Dataset records:

--------------------------------------------------

(* ===== verification/Token.v ===== *)
(** * The token store

    Models the class [token_store] of token.cpp: tokens with balances, allowances, an owner,
    a fee, and pausing and freezing; the indexes by address and by creator; and the history
    of transfers. The unordered maps are finite maps on strings, and strings are lists of
    bytes; a pointer to a token is its key, and writing through the pointer updates the map.
    Where the code iterates over a map, the order is an argument. The binary archives of
    boost are not modelled: loading and merging start from the data that the archive
    holds. Operations return the result and the new store. *)

From stdpp Require Import gmap list fin_maps.
From Stdlib Require Import ZArith Lia.
From S2P Require Import Prelude Bytes TreeHash Random HexStr Address.

#[local] Open Scope Z_scope.

Abbreviation str := (list Z).

(** ** Data *)

Record token_info := TokenInfo {
  name : str;
  symbol : str;
  token_address : str;
  creator : str;
  total_supply : Z;
  creator_fee : Z;
  creator_fee_locked : bool;
  paused : bool;
  frozen_accounts : gset str;
  balances : gmap str Z;
  allowances : gmap str (gmap str Z) }.

Record token_transfer_record := TransferRecord {
  record_token : str;
  record_from : str;
  record_to : str;
  record_amount : Z }.

Record token_store := TokenStore {
  tokens : gmap str token_info;
  address_index : gmap str str;
  creator_tokens : gmap str (list str);
  transfer_history : list token_transfer_record }.

Record token_store_data := TokenStoreData {
  data_tokens : gmap str token_info;
  data_transfers : list token_transfer_record }.

Definition empty_token : token_info := TokenInfo [] [] [] [] 0 0 false false ∅ ∅ ∅.
Definition empty_store : token_store := TokenStore ∅ ∅ ∅ [].

(** Writing fields. *)
Definition set_balances (b : gmap str Z) (t : token_info) : token_info :=
  TokenInfo (name t) (symbol t) (token_address t) (creator t) (total_supply t) (creator_fee t) (creator_fee_locked t)
    (paused t) (frozen_accounts t) b (allowances t).

Definition set_allowances (a : gmap str (gmap str Z)) (t : token_info) : token_info :=
  TokenInfo (name t) (symbol t) (token_address t) (creator t) (total_supply t) (creator_fee t) (creator_fee_locked t)
    (paused t) (frozen_accounts t) (balances t) a.

Definition set_supply (v : Z) (t : token_info) : token_info :=
  TokenInfo (name t) (symbol t) (token_address t) (creator t) v (creator_fee t) (creator_fee_locked t)
    (paused t) (frozen_accounts t) (balances t) (allowances t).

Definition set_fee (v : Z) (locked : bool) (t : token_info) : token_info :=
  TokenInfo (name t) (symbol t) (token_address t) (creator t) (total_supply t) v locked
    (paused t) (frozen_accounts t) (balances t) (allowances t).

Definition set_flags (p : bool) (f : gset str) (t : token_info) : token_info :=
  TokenInfo (name t) (symbol t) (token_address t) (creator t) (total_supply t) (creator_fee t) (creator_fee_locked t)
    p f (balances t) (allowances t).

Definition set_creator (c : str) (t : token_info) : token_info :=
  TokenInfo (name t) (symbol t) (token_address t) c (total_supply t) (creator_fee t) (creator_fee_locked t)
    (paused t) (frozen_accounts t) (balances t) (allowances t).

(** Writing through a pointer to the token with key [n]. *)
Definition update (n : str) (t : token_info) (s : token_store) : token_store :=
  TokenStore (<[n:=t]> (tokens s)) (address_index s) (creator_tokens s) (transfer_history s).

--------------------------------------------------

Where the line with "bytes; a pointer" ends, your copy should end too; please return exactly the lines from the first line of the data through it.

(* ===== verification/Token.v ===== *)
(** * The token store

    Models the class [token_store] of token.cpp: tokens with balances, allowances, an owner,
    a fee, and pausing and freezing; the indexes by address and by creator; and the history
    of transfers. The unordered maps are finite maps on strings, and strings are lists of
    bytes; a pointer to a token is its key, and writing through the pointer updates the map.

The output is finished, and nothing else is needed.